Como disse no início, a esquerda precisa de uma nova construção, não apenas em torno da questão da justiça com relação aos dois povos. Precisamos desenvolver a nossa capacidade de argumentação. E essa é uma das coisas com as quais, de verdade, estou me ocupando desde que terminei meu mandato no Knesset.
Me juntei ao “De Pé e Juntos”, um movimento judeu-árabe que atua em todo o país, desde a Alta Galileia até o Neguev. Um movimento que busca essencialmente reunir valores tais como paz, igualdade, democracia, defesa do meio ambiente e justiça social.
N.B. Finalmente, o que você pensa acerca do trabalho com as comunidades judaicas no mundo?
Dov – Acho que devemos atuar em conjunto com as comunidades judaicas em todo o mundo. Explicar que se preocupar com Israel é apoiar a paz e não as guerras.
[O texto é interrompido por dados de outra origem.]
Lemma record_all_run h voters l s : NoDup l → (∀ v, counted (h - 1) s v) → 0 ≤ h < 2 ^ 64 - 1 → 0 ≤ window →
  ∃ s', for_each (record_validator h (BlockHeightM.checked_sub h window) voters) l s = (s', Ok ()) ∧
    (∀ v, counted h s' v) ∧ vsets s' = vsets s ∧
    ∀ v, missed_votes s' v = if decide (v ∈ l) then after_vote h voters v (missed_votes s v) else missed_votes s v.
Proof using Type.
  intros Hnd Hc Hh Hw.
  assert (Hgen : ∀ s, (∀ v, v ∈ l → counted (h - 1) s v) →
    ∃ s', for_each (record_validator h (BlockHeightM.checked_sub h window) voters) l s = (s', Ok ()) ∧ vsets s' = vsets s ∧
      ∀ v, if decide (v ∈ l) then missed_votes s' v = after_vote h voters v (missed_votes s v) ∧ counted h s' v
           else missed_votes s' v = missed_votes s v ∧ miss_count s' v = miss_count s v).
  { clear s Hc. induction Hnd as [|x l Hx Hnd IH]; intros s Hc; [exists s; split; [done|]; split; [done|]; intros v; by rewrite decide_False by apply not_elem_of_nil|].
    destruct (record_validator_run h voters s x (Hc x ltac:(left)) Hh Hw) as (s1 & R1 & M1 & C1 & O1 & V1).
    destruct (IH s1) as (s2 & R2 & V2 & H2).
    { intros v Hv. assert (v ≠ x) as Hne by (by intros ->). destruct (O1 v Hne) as [E1 E2]. unfold counted. rewrite E1, E2. apply Hc. by right. }
    exists s2. split; [cbn [for_each]; by rewrite (stt_bind_run _ _ s s1 ()) by exact R1|]. split; [congruence|]. intros v.
    specialize (H2 v). destruct (decide (v = x)) as [->|Hne].
    - rewrite decide_False in H2 by done. rewrite decide_True by (left). destruct H2 as [E1 E2]. unfold counted in *. by rewrite E1, E2.
    - destruct (O1 v Hne) as [E1 E2]. rewrite E1, E2 in H2. destruct (decide (v ∈ l)) as [Hv|Hv].
      + by rewrite decide_True by (by right).
      + by rewrite decide_False by (by intros [|]%elem_of_cons). }
  destruct (Hgen s (λ v _, Hc v)) as (s' & R & V & H). exists s'. split; [done|]. split; [|split; [done|]].
  - intros v. specialize (H v). destruct (decide (v ∈ l)); [by destruct H|]. destruct H as [E1 E2]. destruct (Hc v) as [Hin Hcnt].
    unfold counted. rewrite E1, E2. split; [|done]. intros x Hx. apply Hin in Hx. lia.
  - intros v. specialize (H v). destruct (decide (v ∈ l)); by destruct H.
Qed.

Lemma record_liveness_run votes e h s : (∀ v, counted (h - 1) s v) → 0 ≤ h < 2 ^ 64 - 1 → 0 ≤ window →
  ∃ s', record_liveness_data params votes e h s = (s', Ok ()) ∧ (∀ v, counted h s' v) ∧ vsets s' = vsets s ∧
    ∀ v, missed_votes s' v =
      if decide (v ∈ read_consensus_validator_set_addresses e (vsets s))
      then after_vote h (list_to_set (validator_address <$> votes)) v (missed_votes s v) else missed_votes s v.
Proof using Type.
  intros Hc Hh Hw. set (X := read_consensus_validator_set_addresses e (vsets s)). set (voters := list_to_set (validator_address <$> votes)).
  destruct (record_all_run h voters (elements X) s (NoDup_elements X) Hc Hh Hw) as (s' & R & C & V & H).
  exists s'. split; [exact R|]. split; [done|]. split; [done|]. intros v. rewrite H.
  destruct (decide (v ∈ elements X)) as [Hv|Hv], (decide (v ∈ X)) as [Hv'|Hv']; try done; by rewrite elem_of_elements in Hv.
Qed.

(** ** The rest of the block leaves the counters alone *)

Lemma keeps_log_rewards votes h cur new : keeps liveness_data (log_block_rewards params votes h cur new).
Proof using Type.
  unfold log_block_rewards, log_block_rewards_aux, accumulate.
  assert (Hs : ∀ e signers n, keeps liveness_data (signing_votes params e votes signers n)).
  { intros e. induction votes as [|x votes IH]; intros signers n; [apply keeps_ret|]. cbn [signing_votes].
    destruct (_ =? 0); [apply IH|]. apply keeps_bind; [by apply keeps_on_vsets|]. intros st. destruct (bool_decide _); [apply keeps_throw|].
    apply keeps_bind; [by apply keeps_on_vsets|]. intros x'. apply keeps_bind; [apply keeps_lift|]. intros; apply IH. }
  apply keeps_bind; [apply keeps_get|]. intros s. destruct (last_block_proposer _); [|apply keeps_ret].
  apply keeps_bind; [apply keeps_lift|]. intros e. apply keeps_bind; [apply keeps_get|]. intros s1. apply keeps_bind; [by apply keeps_on_vsets|].
  intros tot. apply keeps_bind; [apply Hs|]. intros [signers total]. do 4 (apply keeps_bind; [apply keeps_lift|intros]). apply keeps_for_each. intros y.
  apply keeps_bind; [apply keeps_gets|]. intros acc. apply keeps_bind; [apply keeps_lift|]. intros new0. by apply keeps_on_rewards.
Qed.

Lemma keeps_or_panic {X B} (f : PosStore → X) (m : stt PosStore (PosError A) B) : keeps f m → keeps f (or_panic m).
Proof using Type. intros Hm s. specialize (Hm s). unfold or_panic. by destruct (m s). Qed.

(** What comes before the liveness check. *)
Definition block_start (height : BlockHeight) (current_epoch : Epoch) (pred_epochs : Epochs) (is_new_epoch : bool)
    (validator_set_update_epoch : Epoch) (votes : list (VoteInfo (AA:=AA))) (byzantine_validators : list Misbehavior) :
    stt PosStore (PosError A) (list (A * Z)) :=
  _ ← (if is_new_epoch then
         target ← lift (epoch_add current_epoch (pipeline_len (owned params)));
         _ ← on_vsets (copy_validator_sets_and_positions params current_epoch target);
         on_vsets (compute_and_store_total_consensus_stake params current_epoch)
       else mret ());
  _ ← (if bool_decide (votes = []) then mret () else log_block_rewards params votes height current_epoch is_new_epoch);
  _ ← record_slashes_from_evidence params byzantine_validators pred_epochs current_epoch validator_set_update_epoch;
  if is_new_epoch then or_panic (process_slashes params current_epoch) else mret [].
Porque com guerras não há futuro para Israel, um país pequeno em um gigantesco mundo árabe. O único rumo verdadeiro para que Israel continue existindo é encontramos o caminho da paz. Se não chegarmos à paz não temos futuro nesta região.
*Dov Khenin é jurista, professor de Direito na Universidade de Tel Aviv. Durante muitos anos atuou como advogado na defesa de direitos humanos e do meio ambiente. Como deputado pela Lista Conjunta que reúne comunistas e partidos árabes israelenses, Dov, como afirma, foi “atuante em lutas pela igualdade, paz e justiça social”. Presidiu a entidade que reúne todas as organizações de defesa do meio ambiente em Israel e, como deputado, tomou iniciativas que produziram mais de 100 leis defendendo o trabalhador, o meio ambiente, o idoso, a mulher e o menor.
Em 2009 foi candidato a prefeito de Tel Aviv por uma ampla frente, a ‘Tel Aviv de Todos”, ficando em segundo lugar com 34% dos votos contra o candidato de centro, o trabalhista Ron Huldai, “que teve apoio do conjunto das forças do establishment israelense”.
“Deixei o parlamento há cerca de um ano e hoje me dedico à construção de uma ampla frente com base nos princípios da esquerda e de caráter não apenas parlamentar/eleitoral, mas que atue em um campo popular muito mais amplo e que dialogue com toda a sociedade israelense”, esclareceu o professor e ex-deputado.